Plugin-registered gateway RPC methods may request their own operator scope, but these reserved core prefixes always resolve to operator.admin (src/shared/gateway-method-policy.ts): config.*, exec.approvals.*, wizard.*, update.*.

Method scope is only the first gate. Some slash commands reached through chat.send apply stricter command-level checks: persistent /config set and /config unset writes require operator.admin even for gateway clients that already hold a lower operator scope.

node.pair.approve has an extra approval-time scope check on top of the base method scope (operator.pairing), based on the pending request's declared commands (src/infra/node-pairing-authz.ts):

Declared commands	Required scopes
none	`operator.pairing`
non-exec commands	`operator.pairing` + `operator.write`
includes `system.run`, `system.run.prepare`, or `system.which`	`operator.pairing` + `operator.admin`

Presence

system-presence returns entries keyed by device identity, including deviceId, roles, and scopes, so UIs can show one row per device even when it connects as both operator and node.
node.list includes optional lastSeenAtMs and lastSeenReason.
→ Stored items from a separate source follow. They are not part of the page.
(** What [close_on_exec] removes, from [index] on. *)
Lemma close_loop_spec n : ∀ t index closed, table_wf t → (index + n ≤ MAX_FDS)%nat →
  let '(t', closed') := close_loop t n index closed in
  ∃ files, closed' = closed ++ files ∧ table_wf t' ∧ files ++ table_fds t' ≡ₚ table_fds t ∧
  (∀ j, fds t' !!! j = if bool_decide (index ≤ j < index + n)%nat && bool_decide (flag_at t j = 1) then None else fds t !!! j) ∧
  (∀ j, flag_at t' j = if bool_decide (index ≤ j < index + n)%nat then 0 else flag_at t j) ∧
  files = omap (λ j, if bool_decide (flag_at t j = 1) then fds t !!! j else None) (seq index n).
Proof.
  induction n as [|n IH]; intros t index closed Hw Hn; simpl.
  { exists []. rewrite app_nil_r. split_and!; try done; intros j; rewrite bool_decide_false by lia; done. }
  assert (Z.land (flag_at t index) FD_CLOEXEC = flag_at t index) as Hland
    by (destruct (tw_flag _ Hw index) as [->|[-> _]]; reflexivity).
  rewrite Hland. assert (index < MAX_FDS)%nat as Hi by lia.
  destruct (decide (flag_at t index = 1)) as [Hf|Hf].
  - destruct (tw_flag _ Hw index) as [?|[_ [fd Hs]]]; [lia|].
    rewrite (bool_decide_true (is_Some _)) by (rewrite Hs; eauto). rewrite (bool_decide_false (flag_at t index = 0)) by lia. simpl.
    pose proof (clear_slot_wf t index Hw Hi) as (Hw1 & F1 & G1). pose proof (clear_slot_perm t index Hw Hi) as Hp.
    unfold clear_slot in *. cbn [fst] in *. set (t1 := mkFdTable _ _ _ _) in *. rewrite Hs in Hp |- *.
    specialize (IH t1 (S index) (closed ++ [fd]) Hw1 ltac:(lia)).
    destruct (close_loop t1 n (S index) (closed ++ [fd])) as [t' closed']. destruct IH as (files & -> & W & P & F & G & Hfiles).
    exists (fd :: files). rewrite <-app_assoc. split_and!; [done|done| | | |].
    + simpl. rewrite P. exact Hp.
    + intros j. rewrite F, F1, G1. destruct (decide (index = j)) as [->|Hne].
      * rewrite (bool_decide_true (j = j)) by done. rewrite (bool_decide_false (S j ≤ j < S j + n)%nat) by lia.
        rewrite (bool_decide_true (j ≤ j < j + S n)%nat) by lia. by rewrite (bool_decide_true (flag_at t j = 1)).
      * rewrite (bool_decide_false (index = j)) by done.
        by rewrite (bool_decide_ext (S index ≤ j < S index + n)%nat (index ≤ j < index + S n)%nat) by lia.
    + intros j. rewrite G, G1. destruct (decide (index = j)) as [->|Hne].
      * rewrite (bool_decide_true (j = j)) by done. rewrite (bool_decide_true (j ≤ j < j + S n)%nat) by lia. by case_match.
      * rewrite (bool_decide_false (index = j)) by done.
        by rewrite (bool_decide_ext (S index ≤ j < S index + n)%nat (index ≤ j < index + S n)%nat) by lia.
    + rewrite (bool_decide_true (flag_at t index = 1)) by done. simpl. f_equal. rewrite Hfiles.
      apply list_omap_ext, Forall_Forall2_diag, Forall_forall. intros j Hj. apply elem_of_seq in Hj. rewrite G1, F1.
      by rewrite !(bool_decide_false (index = j)) by lia.
  - rewrite (bool_decide_true (flag_at t index = 0)) by (destruct (tw_flag _ Hw index) as [?|[? _]]; [done|lia]).
    rewrite andb_false_r. specialize (IH t (S index) closed Hw ltac:(lia)).
    destruct (close_loop t n (S index) closed) as [t' closed']. destruct IH as (files & -> & W & P & F & G & Hfiles).
    assert (flag_at t index = 0) as Hf0 by (destruct (tw_flag _ Hw index) as [?|[? _]]; [done|lia]).
    exists files. split_and!; [done|done|done| | |].
    + intros j. rewrite F. destruct (decide (index = j)) as [->|Hne].
      * rewrite (bool_decide_false (flag_at t j = 1)) by lia. by rewrite !andb_false_r.
      * by rewrite (bool_decide_ext (S index ≤ j < S index + n)%nat (index ≤ j < index + S n)%nat) by lia.
    + intros j. rewrite G. destruct (decide (index = j)) as [->|Hne].
      * rewrite (bool_decide_false (S j ≤ j < S j + n)%nat) by lia. by rewrite (bool_decide_true (j ≤ j < j + S n)%nat) by lia.
      * by rewrite (bool_decide_ext (S index ≤ j < S index + n)%nat (index ≤ j < index + S n)%nat) by lia.
    + rewrite (bool_decide_false (flag_at t index = 1)) by lia. done.
Qed.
Connected nodes report current connection time with reason connect; paired nodes can also report durable background presence via a trusted node event.

Node background alive event

Nodes call node.event with event: "node.presence.alive" to record that a paired node was alive during a background wake, without marking it connected:

{
  "event": "node.presence.alive",
  "payloadJSON": "{\"trigger\":\"silent_push\",\"sentAtMs\":1737264000000,\"displayName\":\"Peter's iPhone\",\"version\":\"2026.4.28\",\"platform\":\"iOS 18.4.0\",\"deviceFamily\":\"iPhone\",\"modelIdentifier\":\"iPhone17,1\",\"pushTransport\":\"relay\"}"
}

trigger is a closed enum: background, silent_push, bg_app_refresh, significant_location, manual, connect. Unknown values normalize to background (src/shared/node-presence.ts). The event only persists for authenticated node device sessions; device-less or unpaired sessions return handled: false.

Successful gateways return a structured result:

{
  "ok": true,
  "event": "node.presence.alive",
  "handled": true,
  "reason": "persisted"
}

Older gateways may return only { "ok": true } for node.event; treat that as an acknowledged RPC, not durable presence persistence.

Broadcast event scoping

Server-pushed broadcast events are scope-gated so pairing-scoped or node-only sessions do not passively receive session content (src/gateway/server-broadcast.ts):

Chat, agent, and tool-result frames (streamed agent events, tool-result events) require at least operator.read. Sessions without it skip these frames entirely.
Plugin-defined plugin.* broadcasts are gated to operator.write or operator.admin by default; explicit entries such as plugin.approval.requested / plugin.approval.resolved use operator.approvals instead.
Status/transport events (heartbeat, presence, tick, connect/disconnect lifecycle) stay unrestricted so transport health is observable to every authenticated session.
Unknown broadcast event families are scope-gated by default (fail-closed) unless a registered handler explicitly relaxes them.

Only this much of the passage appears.